Saved data entries
===============

Lemma upsert_settled (s : TreeSpecies) (d : LightTreeData) (database : DB) :
  rowsHold s d database -> filter (whereSpecies s) (tblLightTree database) <> [] ->
  upsertLightTree s d database = database.
Proof.
  intros H Hne. unfold upsertLightTree, updateLightTree.
  destruct (Z.of_nat (length (filter (whereSpecies s) (tblLightTree database))) >? 0) eqn:E.
  - rewrite map_id_on.
    + destruct database. reflexivity.
    + unfold rowsHold in H. rewrite Forall_forall in *. intros r Hin.
      destruct (whereSpecies s r) eqn:Es; [now apply H | reflexivity].
  - apply no_rows_of in E. contradiction.
Qed.

Lemma findOne_some_rows {A : Type} (rows : list A) (where_ : A -> bool) (a : A) :
  findOne rows where_ = Row a -> filter where_ rows <> [].
Proof. unfold findOne. destruct (filter where_ rows); [discriminate | discriminate]. Qed.

(** X25.  Bootstrapping twice with the same two accepted proofs is
    bootstrapping once: the second [applyBootstrap] succeeds and leaves the
    Grove, its database included, exactly as the first one left it. *)
Theorem applyBootstrap_idempotent (g : Grove) (pu pw : MerkleProof)
    (Hu : startingLeafProof (utxoHasher (config g)) (p_root pu) (p_index pu) (p_siblings pu)
          = true)
    (Hw : startingLeafProof (withdrawalHasher (config g))
            (p_root pw) (p_index pw) (p_siblings pw) = true) :
  applyBootstrap pu pw (fst (applyBootstrap pu pw g))
  = (fst (applyBootstrap pu pw g), Ok tt).
Proof.
  set (db1 := upsertLightTree UTXO (bootstrapData pu) (db g)).
  set (db2 := upsertLightTree WITHDRAWAL (bootstrapData pw) db1).
  destruct (findOne_upsert UTXO (bootstrapData pu) (db g)) as (ru & Eu & _).
  destruct (findOne_upsert WITHDRAWAL (bootstrapData pw) db1) as (rw & Ew & _).
  fold db1 in Eu. fold db2 in Ew.
  assert (Eu2 : findOne (tblLightTree db2) (whereSpecies UTXO) = Row ru).
  { unfold findOne in *. unfold db2. rewrite upsert_other by discriminate. exact Eu. }
  assert (Su : upsertLightTree UTXO (bootstrapData pu) db2 = db2).
  { apply upsert_settled.
    - apply upsert_keeps_holding; [discriminate | apply upsert_holds].
    - exact (findOne_some_rows _ _ _ Eu2). }
  assert (Sw : upsertLightTree WITHDRAWAL (bootstrapData pw) db2 = db2).
  { apply upsert_settled; [apply upsert_holds | exact (findOne_some_rows _ _ _ Ew)]. }
  assert (First : fst (applyBootstrap pu pw g)
                  = setWithdrawalTree
                      (setUtxoTree (setDb g db2)
                         (Some (from ru (utxoHasher (config g)) (forceUpdate (config g))
                                  (fullSync (config g)))))
                      (Some (from rw (withdrawalHasher (config g)) (forceUpdate (config g))
                               (fullSync (config g))))).
  { rewrite applyBootstrap_unfold, bootstrapLightTree_run, Hu. cbv zeta.
    cbn [db setDb]. fold db1. rewrite Eu.
    rewrite bootstrapLightTree_run. cbn [config setDb]. rewrite Hw. cbv zeta.
    cbn [db setDb]. fold db2. rewrite Ew. reflexivity. }
  rewrite First.
  rewrite applyBootstrap_unfold, bootstrapLightTree_run.
  cbn [config db setWithdrawalTree setUtxoTree setDb]. rewrite Hu. cbv zeta.
  cbn [db setDb]. rewrite Su, Eu2.
  rewrite bootstrapLightTree_run.
  cbn [config db setWithdrawalTree setUtxoTree setDb]. rewrite Hw. cbv zeta.
  cbn [db setDb]. rewrite Sw, Ew. reflexivity.
Qed.

Lemma applyBootstrap_idempotent_witness :
  applyBootstrap Example.genesisProof Example.genesisProof Example.lightNode
  = (Example.lightNode, Ok tt).
Proof.
  exact (applyBootstrap_idempotent (newGrove emptyDB Example.cfg)
           Example.genesisProof Example.genesisProof eq_refl eq_refl).
Defined.

(** ** The committed root is the reference root *)

Lemma walkUp_snoc (h : Hasher) (idx : Z) (top : Z) (low : list Z) :
  forall k current,
    walkUp h idx k (low ++ [top]) current
    = (if Z.testbit idx (Z.of_nat (k + length low))
       then (fst (walkUp h idx k low current) ++ [top],
             parentOf h top (snd (walkUp h idx k low current)))
       else (fst (walkUp h idx k low current) ++ [snd (walkUp h idx k low current)],
             parentOf h (snd (walkUp h idx k low current))
               (nth (k + length low) (preHash h) 0))).
Proof.
  induction low as [|s rest IH]; intros k current.
  - cbn [app length walkUp fst snd]. rewrite Nat.add_0_r.
    destruct (Z.testbit idx (Z.of_nat k)); reflexivity.
  - cbn [app length walkUp].
    replace (k + S (length rest))%nat with (S k + length rest)%nat by lia.
    destruct (Z.testbit idx (Z.of_nat k)).
    + rewrite IH.
      destruct (walkUp h idx (S k) rest (parentOf h s current)) as [r1 t1].
      cbn [fst snd]. destruct (Z.testbit idx (Z.of_nat (S k + length rest))); reflexivity.
    + rewrite IH.
      destruct (walkUp h idx (S k) rest (parentOf h current (nth k (preHash h) 0)))
        as [r1 t1].
      cbn [fst snd]. destruct (Z.testbit idx (Z.of_nat (S k + length rest))); reflexivity.
Qed.

Lemma appendHash_left (h : Hasher) (d : TreeData) (r top x : Z) :
  Z.testbit (index d) (Z.of_nat (length (siblings d))) = false ->
  appendHash h {| root := r; index := index d; siblings := siblings d ++ [top] |} x
  = raiseLeft h (appendHash h d x).
Proof.
  intros E. unfold raiseLeft. rewrite appendHash_depth.
  unfold appendHash. cbn [root index siblings].
  rewrite walkUp_snoc. cbn [Nat.add]. rewrite E.
  destruct (walkUp h (index d) 0 (siblings d) x) as [low' node]. reflexivity.
Qed.

Lemma appendHash_right (h : Hasher) (d : TreeData) (r top x : Z) :
  Z.testbit (index d) (Z.of_nat (length (siblings d))) = true ->
  appendHash h {| root := r; index := index d; siblings := siblings d ++ [top] |} x
  = raiseRight h top (appendHash h d x).
Proof.
  intros E. unfold raiseRight, appendHash. cbn [root index siblings].
  rewrite walkUp_snoc. cbn [Nat.add]. rewrite E.
  destruct (walkUp h (index d) 0 (siblings d) x) as [low' node]. reflexivity.
Qed.

Lemma appendHashes_left (h : Hasher) (leaves : list Z) :
  forall d,
    (forall j, 0 <= j < Z.of_nat (length leaves) ->
       Z.testbit (index d + j) (Z.of_nat (length (siblings d))) = false) ->
    appendHashes h (raiseLeft h d) leaves = raiseLeft h (appendHashes h d leaves).
Proof.
  induction leaves as [|x rest IH]; intros d Hbits; [reflexivity|].
  change (appendHashes h (raiseLeft h d) (x :: rest))
    with (appendHashes h (appendHash h (raiseLeft h d) x) rest).
  change (appendHashes h d (x :: rest)) with (appendHashes h (appendHash h d x) rest).
  unfold raiseLeft at 1. rewrite appendHash_left.
  - apply IH. intros j Hj. rewrite appendHash_index, appendHash_depth.
    replace (index d + 1 + j) with (index d + (1 + j)) by lia.
    apply Hbits. cbn [length]. lia.
  - specialize (Hbits 0). rewrite Z.add_0_r in Hbits. apply Hbits. cbn [length]. lia.
Qed.

Lemma appendHashes_right (h : Hasher) (top : Z) (leaves : list Z) :
  forall d,
    (forall j, 0 <= j < Z.of_nat (length leaves) ->
       Z.testbit (index d + j) (Z.of_nat (length (siblings d))) = true) ->
    appendHashes h (raiseRight h top d) leaves = raiseRight h top (appendHashes h d leaves).
Proof.
  induction leaves as [|x rest IH]; intros d Hbits; [reflexivity|].
  change (appendHashes h (raiseRight h top d) (x :: rest))
    with (appendHashes h (appendHash h (raiseRight h top d) x) rest).
  change (appendHashes h d (x :: rest)) with (appendHashes h (appendHash h d x) rest).
  unfold raiseRight at 1. rewrite appendHash_right.
  - apply IH. intros j Hj. rewrite appendHash_index, appendHash_depth.
    replace (index d + 1 + j) with (index d + (1 + j)) by lia.
    apply Hbits. cbn [length]. lia.
  - specialize (Hbits 0). rewrite Z.add_0_r in Hbits. apply Hbits. cbn [length]. lia.
Qed.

===============

→ **YOUR INSTRUCTIONS**
Pull out each line of the entries that contains "leaves".

→ **SOLVED EXERCISE**
    bootstrapping once: the second [applyBootstrap] succeeds and leaves the
Lemma appendHashes_left (h : Hasher) (leaves : list Z) :
    (forall j, 0 <= j < Z.of_nat (length leaves) ->
    appendHashes h (raiseLeft h d) leaves = raiseLeft h (appendHashes h d leaves).
  induction leaves as [|x rest IH]; intros d Hbits; [reflexivity|].
Lemma appendHashes_right (h : Hasher) (top : Z) (leaves : list Z) :
    (forall j, 0 <= j < Z.of_nat (length leaves) ->
    appendHashes h (raiseRight h top d) leaves = raiseRight h top (appendHashes h d leaves).
  induction leaves as [|x rest IH]; intros d Hbits; [reflexivity|].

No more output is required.